Bruno Rubeo, 65, a production designer who was nominated for an Academy Award in 1990 for the art direction on Bruce Beresford’s “Driving Miss Daisy,” died Nov. 3 of complications from pneumonia in Trevi, Italy, according to publicist Stan Rosenfield.

A native of Rome, Rubeo was hired by director Oliver Stone for the production design on “Salvador” (1986) and worked on three more films for the director: “Platoon” (1986), “Talk Radio” (1988) and “Born on the Fourth of July” (1989).

His other production designs include the 1989 Mexican period piece “Old Gringo,” the 1993 post-Civil War drama “Sommersby,” the 1994 film adaptation of John Grisham’s “The Client,” the 1999 remake of “The Thomas Crown Affair” and 2004’s “The Merchant of Venice,” set in 16th century Venice.

He also collaborated with director Taylor Hackford on five films, including Rubeo’s last, 2010’s “Love Ranch.”

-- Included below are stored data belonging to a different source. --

(** * The epoch overlay element (ext/pango/gstepochoverlay.c)

    A shallow embedding of the element's four entry points
    ([gst_epoch_overlay_get_text], [gst_epoch_overlay_class_init],
    [gst_epoch_overlay_init] and the two property handlers) together with
    the small part of libc, GLib and Pango they call, and the properties of
    the element's text contract. *)

From Stdlib Require Import ZArith Lia Ascii String List.
From stdpp Require Import base option gmap.
Import ListNotations.

Local Open Scope Z_scope.

(** ** Machine integers *)

(** [unsigned long long] is 64 bits wide; a conversion to it and every
    operation on it reduce modulo [2^64] (C11 6.2.5p9, 6.3.1.3p2). *)
Definition ULLONG_MODULUS : Z := 2 ^ 64.

Definition to_ull (z : Z) : Z := z mod ULLONG_MODULUS.
Definition ull_mul (a b : Z) : Z := (a * b) mod ULLONG_MODULUS.
Definition ull_add (a b : Z) : Z := (a + b) mod ULLONG_MODULUS.

(** ** libc: [struct timeval], [gettimeofday], [sprintf] *)

(** [tv_sec] is a [time_t] and [tv_usec] a [suseconds_t]: signed integers of
    the platform's width, kept as their mathematical value. *)
Record timeval : Type := { tv_sec : Z; tv_usec : Z }.

(** One answer of the wall clock: the [int] that [gettimeofday] returns and
    what [tp] holds afterwards (on failure its contents are indeterminate:
    whatever [clock_tp] is). *)
Record Clock : Type := { clock_ret : Z; clock_tp : timeval }.

Definition gettimeofday (c : Clock) : Z * timeval := (clock_ret c, clock_tp c).

(** The character ['0' + d]. *)
Definition digit_char (d : Z) : ascii := ascii_of_N (48 + Z.to_N d).

(** The conversion loop of an unsigned decimal directive: digits are produced
    from the least significant one and stored right to left,
    [do { *--p = '0' + n % 10; n /= 10; } while (n != 0);]. *)
Fixpoint utoa_loop (fuel : nat) (n : Z) (acc : string) : string :=
  match fuel with
  | O => acc
  | S fuel' =>
      let acc' := String (digit_char (n mod 10)) acc in
      if n / 10 =? 0 then acc' else utoa_loop fuel' (n / 10) acc'
  end.

(** A 64-bit value has at most 20 decimal digits. *)
Definition PRIu64_MAX_DIGITS : nat := 20.

(** The text [sprintf] produces for the format ["%" PRIu64]. *)
Definition format_PRIu64 (n : Z) : string := utoa_loop PRIu64_MAX_DIGITS n EmptyString.

(** [gchar buf[256]]. *)
Definition BUF_SIZE : Z := 256.

(** ** Decimal numerals, as the regular expression [^[0-9]+$] reads them *)

Definition is_digit (c : ascii) : bool :=
  let n := Z.of_N (N_of_ascii c) in (48 <=? n) && (n <=? 57).

Fixpoint all_digits (s : string) : bool :=
  match s with
  | EmptyString => true
  | String c t => is_digit c && all_digits t
  end.

(** [^[0-9]+$]: one digit or more, and nothing else. *)
Definition matches_digits_regex (s : string) : bool :=
  match s with
  | EmptyString => false
  | String _ _ => all_digits s
  end.

(** No leading zero, except for the numeral ["0"] itself. *)
Definition no_leading_zero (s : string) : bool :=
  match s with
  | String "0"%char (String _ _) => false
  | _ => true
  end.

(** The digit a character stands for: its code minus that of ['0']. *)
Definition digit_of (c : ascii) : Z := Z.of_N (N_of_ascii c) - 48.

(** The number a digit string denotes, most significant digit first. *)
Fixpoint decimal_value_from (acc : Z) (s : string) : Z :=
  match s with
  | EmptyString => acc
  | String c t => decimal_value_from (10 * acc + digit_of c) t
  end.

Definition decimal_value (s : string) : Z := decimal_value_from 0 s.

(** [s] is the decimal numeral of [n]. *)
Definition decimal_numeral_of (n : Z) (s : string) : Prop :=
  matches_digits_regex s = true /\ no_leading_zero s = true /\ decimal_value s = n.

(** ** Execution model

    Every entry point of the element runs against the object its pointer
    argument designates, calls out to libc, GLib and Pango, and either
    returns or does not.  A run is a function of the state [S] of that
    object; it leaves a trace of the calls that matter to another thread or
    to the user: lock operations, changes of the shared rendering context,
    and log messages. *)

Inductive fault : Type :=
| Blocked         (* g_mutex_lock on a mutex that is held: the call does not return *)
| UnlockNotHeld   (* g_mutex_unlock on a mutex that is not held: undefined *)
| Aborted         (* a log message of a fatal level: abort () *)
| BufferOverflow. (* sprintf past the end of its buffer: undefined *)

Inductive MutexId : Type :=
| PangoLock    (* GstBaseTextOverlayClass.pango_lock *)
| ObjectLock.  (* GstObject.lock, the one GST_OBJECT_LOCK takes *)

Inductive GLogLevelFlags : Type :=
| G_LOG_LEVEL_ERROR
| G_LOG_LEVEL_CRITICAL
| G_LOG_LEVEL_WARNING
| G_LOG_LEVEL_MESSAGE
| G_LOG_LEVEL_INFO
| G_LOG_LEVEL_DEBUG.

(** The attributes of a [PangoContext] this element sets. *)
Inductive ContextAttribute : Type :=
| AttrLanguage
| AttrBaseDir
| AttrFontDescription.

Section Execution.
(** [GParamSpec] is GLib's; only its identity matters here. *)
Context {GParamSpec : Type}.

(** What [G_OBJECT_WARN_INVALID_PROPERTY_ID (object, prop_id, pspec)]
    reports. *)
Inductive LogMessage : Type :=
| InvalidPropertyId (prop_id : Z) (pspec : GParamSpec).

Inductive Event : Type :=
| EvMutexLock (m : MutexId)
| EvMutexUnlock (m : MutexId)
| EvContextSet (a : ContextAttribute)
| EvLog (level : GLogLevelFlags) (msg : LogMessage).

“When movies have a big budget, it’s not just because of star salaries,” Rubeo told the Memphis Commercial Appeal in 1993 while working on “The Client,” which starred Susan Sarandon and Tommy Lee Jones. “A lot of money is also spent giving a movie a specific look. You shouldn’t be reminded of anything else.... You create a reality with your set.”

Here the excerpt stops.